(Stored items)
(* ===== verification/Machine.v ===== *)
(** The invariant of the machine, and rules for what its programs do with the screen.

    [good low] says that all screens are shown as they should be and are neat and, with
    [low], that every window ends at its cursor's line and starts inside of the buffer.
    [quiet low st st'] says that the console is good in [st'] and that nothing else has
    changed since [st]; the rules below give a step of a builtin this postcondition.
    [machine_ok] adds the other parts of the kernel. *)

From Stdlib Require Import Ascii String.
From Stdlib Require Import ZArith Lia Bool.
From stdpp Require Import base tactics numbers list option.
From S2P Require Import Prelude Logic Port Mem Kpm KpmBits KpmTree Keyboard Desc.
From S2P Require Import Str StrTol Print Format Screenbuf Typing Console Builtins.

Local Open Scope Z_scope.

Module Machine.
Import Screenbuf Console Builtins Format Typing.

(** What a function does to the colour of a screen buffer. *)
Class Recolors (f : screenbuf -> screenbuf) : Prop :=
  recolors : exists g, forall b, f b = set_color b (g (Screenbuf.color b)) /\ forall x, 0 <= g x < 256.

#[export] Instance set_color_recolors c : Recolors (fun b => sb_set_color b c).
Proof. exists (fun _ => u8 c). intros b. split; [done | intros; apply u8_range]. Qed.
#[export] Instance set_fg_recolors c : Recolors (fun b => sb_set_fg b c).
Proof.
  exists (fun x => u8 (Z.lor (Z.land x 0xf0) (Z.land c 0x0f))). intros b.
  split; [done | intros; apply u8_range].
Qed.
#[export] Instance set_bg_recolors c : Recolors (fun b => sb_set_bg b c).
Proof.
  exists (fun x => u8 (Z.lor (Z.land (Z.shiftl c 4) 0xf0) (Z.land x 0x0f))). intros b.
  split; [done | intros; apply u8_range].
Qed.

Lemma visible_plain l : Forall visible l -> Forall plain l.
Proof. intros H. eapply List.Forall_impl; [| exact H]. unfold visible, plain. intros. lia. Qed.

Lemma visible_no_backspace l : Forall visible l -> Forall (fun c => c <> 8) l.
Proof. intros H. eapply List.Forall_impl; [| exact H]. unfold visible. intros. lia. Qed.

Section machine.
Context {D : Type} `{Device D}.
Implicit Types c : console D.
Implicit Types st : machine D.

(** ** Good consoles *)

Definition good (low : bool) c : Prop :=
  exists ss, console_ok c ss /\ Forall (neat low) ss /\ (low = true -> front c).

Lemma good_current {low} c ss : console_ok c ss -> Forall (neat low) ss ->
  exists s, ss !! Z.to_nat (sb_current c) = Some s /\ neat low s.
Proof.
  intros Hok Hn. destruct (current_lookup c ss Hok) as (b & s & _ & Es & _).
  exists s. split; [done |]. by apply (Forall_lookup_1 _ _ _ _ Hn Es).
Qed.

(** The check of the format of a call, once and for all. *)
Lemma checked_format fmt ks : format_check fmt = Some ks ->
  format_type fmt = Some ks /\ Forall visible fmt /\ zlen fmt + kinds_size ks <= 4095.
Proof.
  unfold format_check. destruct (format_type fmt) as [ks' |] eqn:E; [| done].
  destruct (Z.leb_spec (zlen fmt + kinds_size ks') 4095); [| done]. intros [= <-].
  split; [done |]. split; [| done]. by apply (format_type_visible (length fmt) fmt ks').
Qed.

Definition quiet (low : bool) st st' : Prop := others st' = others st /\ good low (con st').

Lemma quiet_refl {low} st : good low (con st) -> quiet low st st.
Proof. by split. Qed.

Lemma quiet_trans {low} st st1 st2 : quiet low st st1 -> quiet low st1 st2 -> quiet low st st2.
Proof. intros [O1 _] [O2 Hg]. split; [congruence | done]. Qed.

Lemma quiet_console {low} st0 st c : quiet low st0 st -> good low c -> quiet low st0 (with_con st c).
Proof. intros [Ho _] Hg. by split. Qed.

(** A call of kprintf with the right arguments. *)
Lemma say_screen m fmt ks zs st ss s : console_ok (con st) ss ->
  ss !! Z.to_nat (sb_current (con st)) = Some s ->
  format_check fmt = Some ks -> args_in m ks zs ->
  exists s' st', say m fmt zs st = Ok st' /\ screen_now st ss s' st' /\
    (front (con st) -> front (con st')) /\ (forall low, neat low s -> neat low s').
Proof.
  intros Hok Es Hf Ha. destruct (checked_format fmt ks Hf) as (Ht & Hv & Hl).
  destruct (args_in_spec m ks zs Ha) as (ap & -> & Hk & Htext & Hsz).
  destruct (typed_format_spec fmt ks ap Ht Hk) as (t & Hr & Hvt & Hlt).
  destruct (puts_total t s (visible_no_backspace t Hvt)) as [s' Hs].
  destruct (say_ok m fmt ap t st ss s s' Hok Es) as (st' & E & Hnow & Hfr); try done; try lia.
  - by apply visible_plain.
  - eapply List.Forall_impl; [| exact Htext]. intros [z | p l] Hc; [done |]. by apply Print.cstr_extend.
  - by apply visible_plain.
  - intros Hin. pose proof (visible_no_backspace t Hvt) as Hn. rewrite List.Forall_forall in Hn.
    by specialize (Hn 8 Hin).
  - exists s', st'. split; [done |]. split; [done |]. split; [done |].
    intros low Hneat. by apply (puts_neat low t s s').
Qed.

Lemma screen_good {low} st ss s s' st' : console_ok (con st) ss -> Forall (neat low) ss -> (low = true -> front (con st)) ->
  ss !! Z.to_nat (sb_current (con st)) = Some s ->
  screen_now st ss s' st' -> (front (con st) -> front (con st')) -> neat low s' -> good low (con st').
Proof.
  intros Hok Hn Hfr Es (_ & _ & Hok') Hf Hs. eexists. split; [exact Hok' |].
  split; [| auto]. by apply Forall_insert.
Qed.

Lemma say_quiet {low} m fmt ks zs st0 st : quiet low st0 st -> format_check fmt = Some ks ->
  args_in m ks zs -> yields (say m fmt zs st) (quiet low st0).
Proof.
  intros Hq Hf Ha. pose proof Hq as [_ (ss & Hok & Hn & Hfr)].
  destruct (good_current _ _ Hok Hn) as (s & Es & Hs).
  destruct (say_screen m fmt ks zs st ss s Hok Es Hf Ha) as (s' & st' & -> & Hnow & Hfr' & Hn').
  apply yields_ok. apply (quiet_trans st0 st); [done |]. split; [apply Hnow |].
  apply (screen_good st ss s s'); auto.
Qed.

Lemma set_on_current_good {low} f c : Recolors f -> good low c -> yields (set_on_current f c) (good low).
Proof.
  intros [g Hg] (ss & Hok & Hn & Hfr). destruct (good_current _ _ Hok Hn) as (s & Es & Hs).
  destruct (set_color_ok f c ss s (g (sc_color s)) Hok Es) as (c' & -> & _ & Hok' & Hfr').
  - destruct (Hg zero_sb) as [_ Hr]. apply Hr.
  - intros b <-. apply Hg.
  - apply yields_ok. eexists. split; [exact Hok' |]. split; [| auto].
    apply Forall_insert; [done |]. by apply recolor_neat.
Qed.

Lemma paint_quiet {low} f st0 st : Recolors f -> quiet low st0 st -> yields (paint f st) (quiet low st0).
Proof.
  intros Hf Hq. unfold paint. ystep (set_on_current_good (low := low) f (con st) Hf); [apply Hq |].
  intros c Hc. apply yields_ok. by apply quiet_console.
Qed.

Lemma get_color_yields {low} c : good low c -> yields (get_color c) (fun _ => True).
Proof.
  intros (ss & Hok & Hn & _). destruct (good_current _ _ Hok Hn) as (s & Es & _).
  destruct (get_color_ok c ss s Hok Es) as [-> _]. by apply yields_ok.
Qed.

(** Other devices do not concern the screens. *)
Lemma good_device {low} c d : good low c -> good low (mk_console (sb c) (sb_current c) (mk_world (vga (shared c)) d)).
Proof. intros (ss & [Hl Hc Hs] & Hn & Hf). exists ss. split; [by split | done]. Qed.

Lemma on_device_quiet {low} f st0 st : quiet low st0 st -> quiet low st0 (on_device f st).
Proof. intros Hq. apply quiet_console; [done |]. apply good_device, Hq. Qed.

(** ** The machine *)

Definition layout_ok (k : Keyboard.kbd_state) : Prop :=
  exists f, Keyboard.getkeymapentry k = Some f /\ Keyboard.keyboard_layout f.

Record machine_ok (low : bool) (nf : Z) st : Prop := mk_machine_ok
  { m_kpm : kpm_inv nf (kpm_st st);
    m_good : good low (con st);
    m_gdt : 7 <= zlen (Gdt.gdt (gdt_st st));
    m_layout : layout_ok (kbd st) }.

Lemma quiet_machine {low} nf st0 st : machine_ok low nf st0 -> quiet low st0 st -> machine_ok low nf st.
Proof.
  intros [Hk Hg Hgdt Hl] [Ho Hg']. unfold others in Ho. injection Ho as Ek Ekp Egd _.
  split; rewrite ?Ek, ?Ekp, ?Egd; done.
Qed.

(** Strings of a command line. *)
Definition word_at (m : list Z) (p : Z) : Prop :=
  exists w, Str.cstr m p w /\ Forall visible w /\ zlen w <= 1100.

Lemma word_inside m p w e : Str.cstr m p w -> p <= e <= p + zlen w -> exists x, Str.rdc m e = Ok x.
Proof.
  intros Hw He. unfold zlen in He.
  pose proof (Str.cstr_drop m p w (Z.to_nat (e - p)) Hw ltac:(lia)) as Hd.
  replace (p + Z.of_nat (Z.to_nat (e - p))) with e in Hd by lia.
  eexists. apply (Str.cstr_head _ _ _ Hd).
Qed.

(** A number of the command line, and the character behind it. *)
Lemma word_strtol m p : word_at m p -> yields (StrTol.strtol m p 0) (fun '(r, e) =>
  -2147483648 <= r <= 2147483647 /\ exists x, Str.rdc m e = Ok x).
Proof.
  intros (w & Hw & _ & _). eapply yields_weaken; [by apply (StrTol.strto_signed_total 32 m p w 0) |].
  intros [r e] [Hr He]. split; [exact Hr |]. by apply (word_inside m p w).
Qed.

Lemma word_strtoul m p : word_at m p -> yields (StrTol.strtoul m p 0) (fun '(_, e) =>
  exists x, Str.rdc m e = Ok x).
Proof.
  intros (w & Hw & _ & _). eapply yields_weaken; [by apply (StrTol.strto_unsigned_total 32 m p w 0) |].
  intros [r e] He. by apply (word_inside m p w).
Qed.
End machine.

(** ** Output of the handlers of interrupts, which see the console only *)

Definition bare {D} (c : console D) : machine D :=
  mk_machine c Keyboard.kbd_st_init (Kpm.mk_kpm 0 (Kpm.mk_buddy 0 0 0 []) [])
    (Gdt.mk_gdt_state [] (Gdt.mk_gdt_ptr 0 0) (Gdt.mk_gdt_ptr 0 0))
    (Idt.mk_idt_state [] (Idt.mk_idt_ptr 0 0) (Idt.mk_idt_ptr 0 0) false).

Lemma kprintf_good {low} {D} `{Device D} m fmt ks zs (c : console D) : good low c -> format_check fmt = Some ks ->
  args_in m ks zs -> yields (kprintf m fmt zs c) (fun c' => good low c' /\ sb_current c' = sb_current c).
Proof.
  intros (ss & Hok & Hn & Hfr) Hf Ha. destruct (good_current _ _ Hok Hn) as (s & Es & Hs).
  destruct (say_screen m fmt ks zs (bare c) ss s Hok Es Hf Ha) as (s' & st' & E & Hnow & Hfr' & Hn').
  pose proof (screen_good (bare c) ss s s' st' Hok Hn Hfr Es Hnow Hfr' (Hn' low Hs)) as Hg.
  apply bind_inv in E as (c' & Ek & [= <-]). cbn [bare con] in Ek. rewrite Ek. apply yields_ok.
  split; [exact Hg | apply Hnow].
Qed.

(** A handler prints lines with literal formats and numbers. *)
Lemma print_number_good {low} {D} `{Device D} fmt z (c : console D) : good low c -> format_check fmt = Some [KInt] ->
  yields (kprintf [] fmt [z] c) (good low).
Proof. intros Hg Hf. eapply yields_weaken; [by apply (kprintf_good (low := low) [] fmt [KInt]) | by intros c' [? _]]. Qed.

Lemma print_line_good {low} {D} `{Device D} fmt (c : console D) : good low c -> format_check fmt = Some [] ->
  yields (kprintf [] fmt [] c) (good low).
Proof. intros Hg Hf. eapply yields_weaken; [by apply (kprintf_good (low := low) [] fmt []) | by intros c' [? _]]. Qed.

Lemma print_int_frame_good {low} {D} `{Device D} frame f err (c : console D) : good low c ->
  yields (print_int_frame frame f err c) (good low).
Proof.
  intros Hg. unfold print_int_frame.
  do 6 (eapply yields_bind; [eapply print_number_good; [eassumption | vm_compute; reflexivity] |
    clear c Hg; cbv beta; intros c Hg]).
  destruct err; [| by apply yields_ok]. eapply print_number_good; [eassumption | vm_compute; reflexivity].
Qed.

(** ** Properties *)

(** C31: A call of kprintf that passes the static check of its format, with arguments
    of the kinds the format asks for, never fails: it keeps every screen neat and shown,
    and stays on the current one. *)
Theorem kprintf_type_safe low {D} `{Device D} m fmt ks zs (c : console D) : good low c ->
  format_check fmt = Some ks -> args_in m ks zs ->
  exists c', kprintf m fmt zs c = Ok c' /\ good low c' /\ sb_current c' = sb_current c.
Proof. intros Hg Hf Ha. exact (kprintf_good (low := low) m fmt ks zs c Hg Hf Ha). Qed.

(** Calls of kprintf: the format is checked by computation. *)
Ltac say_step :=
  eapply yields_bind; [eapply say_quiet; [eassumption | vm_compute; reflexivity |] |
    cbv beta; intros].
Ltac say_last := eapply say_quiet; [eassumption | vm_compute; reflexivity |].
Ltac paint_step :=
  eapply yields_bind; [eapply paint_quiet; [apply _ | eassumption] | cbv beta; intros].
Ltac paint_last := eapply paint_quiet; [apply _ | eassumption].

(** ** Witness *)

#[local] Existing Instance no_device.

(** kprintf("%s: %4d", "n", -7) *)
Lemma kprintf_type_safe_witness : exists c c' : console unit,
  kprintf (str "n" ++ [0]) (str "%s: %4d") [0; -7] c = Ok c' /\ good true c'.
Proof.
  destruct booted_console as (c & Hok & E0 & Hv).
  destruct (kprintf_type_safe true (str "n" ++ [0]) (str "%s: %4d") [KText; KInt] [0; -7] c)
    as (c' & E & Hg & _).
  - exists [cleared SB_DFL_COLOR]. split; [exact Hok |].
    split; [apply List.Forall_cons; [apply cleared_neat | done] |]. intros _ i b Hb.
    assert (i = 0%nat) as ->; [| rewrite (Hv b Hb); lia].
    destruct Hok as [Hl _ _]. apply lookup_lt_Some in Hb. cbn [length] in *. lia.
  - vm_compute. reflexivity.
  - split; [| done]. exists (str "n"). split; [| split; [by apply (bool_decide_unpack _); vm_compute | done]].
    apply (lit_cstr []). by apply (bool_decide_unpack _); vm_compute.
  - exists c, c'. exact (conj E Hg).
Defined.

End Machine.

*Work item*
Nothing but the lines from the first line of the data through the line with "[good low] says" should be returned, exactly as they appear, both ends included.

*Solution for this problem*
(* ===== verification/Machine.v ===== *)
(** The invariant of the machine, and rules for what its programs do with the screen.

    [good low] says that all screens are shown as they should be and are neat and, with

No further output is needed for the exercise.